Definition set_pcbs (v : gmap Z pcb_t) (s : kstate) : kstate :=
  MkK v (pcbFree_h s) (semds s) (semd_h s) (semdFree_h s) (processCount s) (softBlockedCount s)
    (readyQueue s) (currentProcess s) (start_TOD s) (curr_TOD s) (interrupt_TOD s)
    (savedExceptionState s) (sysCallNum s) (current_process_time_left s) (ints s) (states s)
    (supports s) (pvars s) (bus s) (passup s) (cp0_status s) (cp0_timer s) (tod_reads s)
    (plt_reads s).
Definition set_pcbFree_h (v : Z) (s : kstate) : kstate :=
  MkK (pcbs s) v (semds s) (semd_h s) (semdFree_h s) (processCount s) (softBlockedCount s)
    (readyQueue s) (currentProcess s) (start_TOD s) (curr_TOD s) (interrupt_TOD s)
    (savedExceptionState s) (sysCallNum s) (current_process_time_left s) (ints s) (states s)
    (supports s) (pvars s) (bus s) (passup s) (cp0_status s) (cp0_timer s) (tod_reads s)
    (plt_reads s).
Definition set_semds (v : gmap Z semd_t) (s : kstate) : kstate :=
  MkK (pcbs s) (pcbFree_h s) v (semd_h s) (semdFree_h s) (processCount s) (softBlockedCount s)
    (readyQueue s) (currentProcess s) (start_TOD s) (curr_TOD s) (interrupt_TOD s)
    (savedExceptionState s) (sysCallNum s) (current_process_time_left s) (ints s) (states s)
    (supports s) (pvars s) (bus s) (passup s) (cp0_status s) (cp0_timer s) (tod_reads s)
    (plt_reads s).
Definition set_semd_h (v : Z) (s : kstate) : kstate :=
  MkK (pcbs s) (pcbFree_h s) (semds s) v (semdFree_h s) (processCount s) (softBlockedCount s)
    (readyQueue s) (currentProcess s) (start_TOD s) (curr_TOD s) (interrupt_TOD s)
    (savedExceptionState s) (sysCallNum s) (current_process_time_left s) (ints s) (states s)
    (supports s) (pvars s) (bus s) (passup s) (cp0_status s) (cp0_timer s) (tod_reads s)
    (plt_reads s).
Definition set_semdFree_h (v : Z) (s : kstate) : kstate :=
  MkK (pcbs s) (pcbFree_h s) (semds s) (semd_h s) v (processCount s) (softBlockedCount s)
    (readyQueue s) (currentProcess s) (start_TOD s) (curr_TOD s) (interrupt_TOD s)
    (savedExceptionState s) (sysCallNum s) (current_process_time_left s) (ints s) (states s)
    (supports s) (pvars s) (bus s) (passup s) (cp0_status s) (cp0_timer s) (tod_reads s)
    (plt_reads s).
Definition set_processCount (v : Z) (s : kstate) : kstate :=
  MkK (pcbs s) (pcbFree_h s) (semds s) (semd_h s) (semdFree_h s) v (softBlockedCount s)
    (readyQueue s) (currentProcess s) (start_TOD s) (curr_TOD s) (interrupt_TOD s)
    (savedExceptionState s) (sysCallNum s) (current_process_time_left s) (ints s) (states s)
    (supports s) (pvars s) (bus s) (passup s) (cp0_status s) (cp0_timer s) (tod_reads s)
    (plt_reads s).
Definition set_softBlockedCount (v : Z) (s : kstate) : kstate :=
  MkK (pcbs s) (pcbFree_h s) (semds s) (semd_h s) (semdFree_h s) (processCount s) v (readyQueue
    s) (currentProcess s) (start_TOD s) (curr_TOD s) (interrupt_TOD s) (savedExceptionState s)
    (sysCallNum s) (current_process_time_left s) (ints s) (states s) (supports s) (pvars s) (bus
    s) (passup s) (cp0_status s) (cp0_timer s) (tod_reads s) (plt_reads s).
Definition set_readyQueue (v : Z) (s : kstate) : kstate :=
  MkK (pcbs s) (pcbFree_h s) (semds s) (semd_h s) (semdFree_h s) (processCount s)
    (softBlockedCount s) v (currentProcess s) (start_TOD s) (curr_TOD s) (interrupt_TOD s)
    (savedExceptionState s) (sysCallNum s) (current_process_time_left s) (ints s) (states s)
    (supports s) (pvars s) (bus s) (passup s) (cp0_status s) (cp0_timer s) (tod_reads s)
    (plt_reads s).
Definition set_currentProcess (v : Z) (s : kstate) : kstate :=
  MkK (pcbs s) (pcbFree_h s) (semds s) (semd_h s) (semdFree_h s) (processCount s)
    (softBlockedCount s) (readyQueue s) v (start_TOD s) (curr_TOD s) (interrupt_TOD s)
    (savedExceptionState s) (sysCallNum s) (current_process_time_left s) (ints s) (states s)
    (supports s) (pvars s) (bus s) (passup s) (cp0_status s) (cp0_timer s) (tod_reads s)
    (plt_reads s).
Definition set_start_TOD (v : Z) (s : kstate) : kstate :=
  MkK (pcbs s) (pcbFree_h s) (semds s) (semd_h s) (semdFree_h s) (processCount s)
    (softBlockedCount s) (readyQueue s) (currentProcess s) v (curr_TOD s) (interrupt_TOD s)
    (savedExceptionState s) (sysCallNum s) (current_process_time_left s) (ints s) (states s)
    (supports s) (pvars s) (bus s) (passup s) (cp0_status s) (cp0_timer s) (tod_reads s)
    (plt_reads s).
Definition set_curr_TOD (v : Z) (s : kstate) : kstate :=
  MkK (pcbs s) (pcbFree_h s) (semds s) (semd_h s) (semdFree_h s) (processCount s)
    (softBlockedCount s) (readyQueue s) (currentProcess s) (start_TOD s) v (interrupt_TOD s)
    (savedExceptionState s) (sysCallNum s) (current_process_time_left s) (ints s) (states s)
    (supports s) (pvars s) (bus s) (passup s) (cp0_status s) (cp0_timer s) (tod_reads s)
    (plt_reads s).
Definition set_interrupt_TOD (v : Z) (s : kstate) : kstate :=
  MkK (pcbs s) (pcbFree_h s) (semds s) (semd_h s) (semdFree_h s) (processCount s)
    (softBlockedCount s) (readyQueue s) (currentProcess s) (start_TOD s) (curr_TOD s) v
    (savedExceptionState s) (sysCallNum s) (current_process_time_left s) (ints s) (states s)
    (supports s) (pvars s) (bus s) (passup s) (cp0_status s) (cp0_timer s) (tod_reads s)
    (plt_reads s).
Definition set_savedExceptionState (v : Z) (s : kstate) : kstate :=
  MkK (pcbs s) (pcbFree_h s) (semds s) (semd_h s) (semdFree_h s) (processCount s)
    (softBlockedCount s) (readyQueue s) (currentProcess s) (start_TOD s) (curr_TOD s)
    (interrupt_TOD s) v (sysCallNum s) (current_process_time_left s) (ints s) (states s)
    (supports s) (pvars s) (bus s) (passup s) (cp0_status s) (cp0_timer s) (tod_reads s)
    (plt_reads s).
Definition set_sysCallNum (v : Z) (s : kstate) : kstate :=
  MkK (pcbs s) (pcbFree_h s) (semds s) (semd_h s) (semdFree_h s) (processCount s)
    (softBlockedCount s) (readyQueue s) (currentProcess s) (start_TOD s) (curr_TOD s)
    (interrupt_TOD s) (savedExceptionState s) v (current_process_time_left s) (ints s) (states
    s) (supports s) (pvars s) (bus s) (passup s) (cp0_status s) (cp0_timer s) (tod_reads s)
    (plt_reads s).
Definition set_current_process_time_left (v : Z) (s : kstate) : kstate :=
  MkK (pcbs s) (pcbFree_h s) (semds s) (semd_h s) (semdFree_h s) (processCount s)
    (softBlockedCount s) (readyQueue s) (currentProcess s) (start_TOD s) (curr_TOD s)
    (interrupt_TOD s) (savedExceptionState s) (sysCallNum s) v (ints s) (states s) (supports s)
    (pvars s) (bus s) (passup s) (cp0_status s) (cp0_timer s) (tod_reads s) (plt_reads s).
Definition set_ints (v : gmap Z Z) (s : kstate) : kstate :=
  MkK (pcbs s) (pcbFree_h s) (semds s) (semd_h s) (semdFree_h s) (processCount s)
    (softBlockedCount s) (readyQueue s) (currentProcess s) (start_TOD s) (curr_TOD s)
    (interrupt_TOD s) (savedExceptionState s) (sysCallNum s) (current_process_time_left s) v
    (states s) (supports s) (pvars s) (bus s) (passup s) (cp0_status s) (cp0_timer s) (tod_reads
    s) (plt_reads s).
Definition set_states (v : gmap Z state_t) (s : kstate) : kstate :=
  MkK (pcbs s) (pcbFree_h s) (semds s) (semd_h s) (semdFree_h s) (processCount s)
    (softBlockedCount s) (readyQueue s) (currentProcess s) (start_TOD s) (curr_TOD s)
    (interrupt_TOD s) (savedExceptionState s) (sysCallNum s) (current_process_time_left s) (ints
    s) v (supports s) (pvars s) (bus s) (passup s) (cp0_status s) (cp0_timer s) (tod_reads s)
    (plt_reads s).
Definition set_supports (v : gmap Z support_t) (s : kstate) : kstate :=
  MkK (pcbs s) (pcbFree_h s) (semds s) (semd_h s) (semdFree_h s) (processCount s)
    (softBlockedCount s) (readyQueue s) (currentProcess s) (start_TOD s) (curr_TOD s)
    (interrupt_TOD s) (savedExceptionState s) (sysCallNum s) (current_process_time_left s) (ints
    s) (states s) v (pvars s) (bus s) (passup s) (cp0_status s) (cp0_timer s) (tod_reads s)
    (plt_reads s).
Definition set_pvars (v : gmap Z Z) (s : kstate) : kstate :=
  MkK (pcbs s) (pcbFree_h s) (semds s) (semd_h s) (semdFree_h s) (processCount s)
    (softBlockedCount s) (readyQueue s) (currentProcess s) (start_TOD s) (curr_TOD s)
    (interrupt_TOD s) (savedExceptionState s) (sysCallNum s) (current_process_time_left s) (ints
    s) (states s) (supports s) v (bus s) (passup s) (cp0_status s) (cp0_timer s) (tod_reads s)
    (plt_reads s).
Definition set_bus (v : devregarea_t) (s : kstate) : kstate :=
  MkK (pcbs s) (pcbFree_h s) (semds s) (semd_h s) (semdFree_h s) (processCount s)
    (softBlockedCount s) (readyQueue s) (currentProcess s) (start_TOD s) (curr_TOD s)
    (interrupt_TOD s) (savedExceptionState s) (sysCallNum s) (current_process_time_left s) (ints
    s) (states s) (supports s) (pvars s) v (passup s) (cp0_status s) (cp0_timer s) (tod_reads s)
    (plt_reads s).
Definition set_passup (v : passupvector_t) (s : kstate) : kstate :=
  MkK (pcbs s) (pcbFree_h s) (semds s) (semd_h s) (semdFree_h s) (processCount s)
    (softBlockedCount s) (readyQueue s) (currentProcess s) (start_TOD s) (curr_TOD s)
    (interrupt_TOD s) (savedExceptionState s) (sysCallNum s) (current_process_time_left s) (ints
    s) (states s) (supports s) (pvars s) (bus s) v (cp0_status s) (cp0_timer s) (tod_reads s)
    (plt_reads s).
Definition set_cp0_status (v : Z) (s : kstate) : kstate :=
  MkK (pcbs s) (pcbFree_h s) (semds s) (semd_h s) (semdFree_h s) (processCount s)
    (softBlockedCount s) (readyQueue s) (currentProcess s) (start_TOD s) (curr_TOD s)
    (interrupt_TOD s) (savedExceptionState s) (sysCallNum s) (current_process_time_left s) (ints
    s) (states s) (supports s) (pvars s) (bus s) (passup s) v (cp0_timer s) (tod_reads s)
    (plt_reads s).
Definition set_cp0_timer (v : Z) (s : kstate) : kstate :=
  MkK (pcbs s) (pcbFree_h s) (semds s) (semd_h s) (semdFree_h s) (processCount s)
    (softBlockedCount s) (readyQueue s) (currentProcess s) (start_TOD s) (curr_TOD s)
    (interrupt_TOD s) (savedExceptionState s) (sysCallNum s) (current_process_time_left s) (ints
    s) (states s) (supports s) (pvars s) (bus s) (passup s) (cp0_status s) v (tod_reads s)
    (plt_reads s).
Definition set_tod_reads (v : nat) (s : kstate) : kstate :=
  MkK (pcbs s) (pcbFree_h s) (semds s) (semd_h s) (semdFree_h s) (processCount s)
    (softBlockedCount s) (readyQueue s) (currentProcess s) (start_TOD s) (curr_TOD s)
    (interrupt_TOD s) (savedExceptionState s) (sysCallNum s) (current_process_time_left s) (ints
    s) (states s) (supports s) (pvars s) (bus s) (passup s) (cp0_status s) (cp0_timer s) v
    (plt_reads s).
Definition set_plt_reads (v : nat) (s : kstate) : kstate :=
  MkK (pcbs s) (pcbFree_h s) (semds s) (semd_h s) (semdFree_h s) (processCount s)
    (softBlockedCount s) (readyQueue s) (currentProcess s) (start_TOD s) (curr_TOD s)
    (interrupt_TOD s) (savedExceptionState s) (sysCallNum s) (current_process_time_left s) (ints
    s) (states s) (supports s) (pvars s) (bus s) (passup s) (cp0_status s) (cp0_timer s)
    (tod_reads s) v.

» **Brief**:
Write only the number of lines in the data where the string "gmap" can be found.

» **Result of this task**:
6